## What you will do
What lines below contain the word "them"? Please pull each one out.

## Dataset entries
◆ ◆ ◆

Lemma delta_listed p before after m x q :
  listed (insert_or_remove_delta p before after m) x q ↔
    (listed m x q ∧ ¬ (q = p ∧ x ∈ before ∖ after)) ∨ (q = p ∧ x ∈ after ∖ before).
Proof.
  unfold insert_or_remove_delta. rewrite delta_loop_listed by apply ascending_rising.
  by rewrite !elem_of_ascending, !elem_of_difference.
Qed.

(** The index of approvals forgets required accounts.  When an account withdraws its active
    approval, the proposal is no longer listed for it, even if the proposal requires its approval
    and was listed for it when it was made; the same holds when its owner approval stands. *)
Theorem revoked_approval_forgotten id p p' a m :
  a ∈ available_active_approvals p → a ∉ available_active_approvals p' →
  (a ∈ available_owner_approvals p' → a ∈ available_owner_approvals p) →
  ¬ listed (object_modified id p p' m) a id.
Proof.
  intros Hin Hout Hown. unfold object_modified. rewrite !delta_listed, !elem_of_difference. naive_solver.
Qed.

(** ** Concrete runs *)

Definition sample_fee (o : any_operation) : share_type := 10.
Definition no_custom (d : database) (a : account_id_type) (o : any_operation) : list authority := [].

(** A payment of account 101. *)
Definition sample_payment : proposal_object :=
  ProposalObject (sample_time + 1000) None
    [op_plain (op_transfer (TransferOperation (Asset 10 0) 101 100 (Asset 50 0)))]
    {[ 101 ]} ∅ ∅ ∅ ∅ 100 None.

(** The approval of that payment by account 101, as a proposal. *)
Definition sample_approval (id : Z) : proposal_update_operation :=
  ProposalUpdateOperation 101 (Asset 10 0) id {[ 101 ]} ∅ ∅ ∅ ∅ ∅.
Definition sample_nested : proposal_object :=
  ProposalObject (sample_time + 2000) None [op_proposal_update (sample_approval 0)] {[ 101 ]} ∅ ∅ ∅ ∅ 100 None.

(** A payment of the committee account, in its review period. *)
Definition sample_committee : proposal_object :=
  ProposalObject (sample_time + 1209600) (Some sample_time)
    [op_plain (op_transfer (TransferOperation (Asset 10 0) 0 100 (Asset 50 0)))]
    {[ 0 ]} ∅ ∅ ∅ ∅ 100 None.
(** * Dozer Duty: the puzzle rules of the level component

    A shallow embedding of the rules engine of the game: the level model
    and its validator ([level.model.ts]), the two sprites the rules read
    and write ([BulldozerSprite], [CrateSprite]) and the methods of
    [LevelComponent] that decide a move, undo it and detect completion.

    Conventions of the embedding.
    - The component and its sprites are mutable objects; here every method
      takes the component and returns the updated one.
    - Canvas, textures, particles and easing are left out: no rule reads
      them.  Of the animation only what the rules read is kept: the
      [isMoving] flag, the start and end cell of a move, and the frame that
      completes a move.
    - Grid coordinates are integers ([Z]); [Math_round] is the identity on
      them. *)

From Stdlib Require Import ZArith String OrderedTypeEx.
From stdpp Require Import base tactics option list sorting strings.

Local Open Scope string_scope.
Local Open Scope Z_scope.

(** ** Models *)

(** Modelled from the spec: [position.model.ts] is not among the sources;
    the spec gives a position as an integer pair (x, y), 0-based. *)
Module Position.
Record t := mk { x : Z; y : Z }.

(** [a.x === b.x && a.y === b.y] *)
Definition eqb (a b : t) : bool := (x a =? x b) && (y a =? y b).

(** [{ x: p.x + deltaX, y: p.y + deltaY }] *)
Definition shift (p : t) (deltaX deltaY : Z) : t :=
  {| x := x p + deltaX; y := y p + deltaY |}.
End Position.

(** [Math.round] on a coordinate that is an integer. *)
Definition Math_round (v : Z) : Z := v.

(** The grid cell of a sprite position:
    [{ x: Math.round(p.x), y: Math.round(p.y) }]. *)
Definition roundPos (p : Position.t) : Position.t :=
  {| Position.x := Math_round (Position.x p);
     Position.y := Math_round (Position.y p) |}.

Module Crate.
(** [color] is [string | null]: [None] is the neutral crate. *)
Record t := mk { position : Position.t; color : option string }.
End Crate.

Module EndPosition.
Record t := mk { position : Position.t; color : string }.
End EndPosition.

Module Level.
Record t := mk {
  number : Z;
  width : Z;
  height : Z;
  walls : list Position.t;
  crates : list Crate.t;
  playerStartPosition : Position.t;
  endPositions : list EndPosition.t
}.
End Level.

(** ** Sprites *)

Inductive Direction := Up | Right | Down | Left.

(** The enum values: the rotation of the sprite in degrees. *)
Definition degrees (d : Direction) : Z :=
  match d with Up => 0 | Right => 90 | Down => 180 | Left => 270 end.

Module BulldozerSprite.
Record t := mk {
  position : Position.t;
  direction : Direction;
  isMoving : bool;
  moveStartPos : Position.t;
  moveEndPos : Position.t
}.

(** [constructor(position, direction)] *)
Definition new (p : Position.t) (d : Direction) : t :=
  {| position := p; direction := d; isMoving := false;
     moveStartPos := p; moveEndPos := p |}.

Definition setDirection (d : Direction) (b : t) : t :=
  {| position := position b; direction := d; isMoving := isMoving b;
     moveStartPos := moveStartPos b; moveEndPos := moveEndPos b |}.

Definition getDirection (b : t) : Direction := direction b.

(** Assignment to the public field [position]. *)
Definition setPosition (p : Position.t) (b : t) : t :=
  {| position := p; direction := direction b; isMoving := isMoving b;
     moveStartPos := moveStartPos b; moveEndPos := moveEndPos b |}.

Definition startMoveTo (target : Position.t) (b : t) : t :=
  if isMoving b then b
  else {| position := position b; direction := direction b;
          isMoving := true;
          moveStartPos := position b; moveEndPos := target |}.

◆ ◆ ◆

## Written response
      them.  Of the animation only what the rules read is kept: the
      them. *)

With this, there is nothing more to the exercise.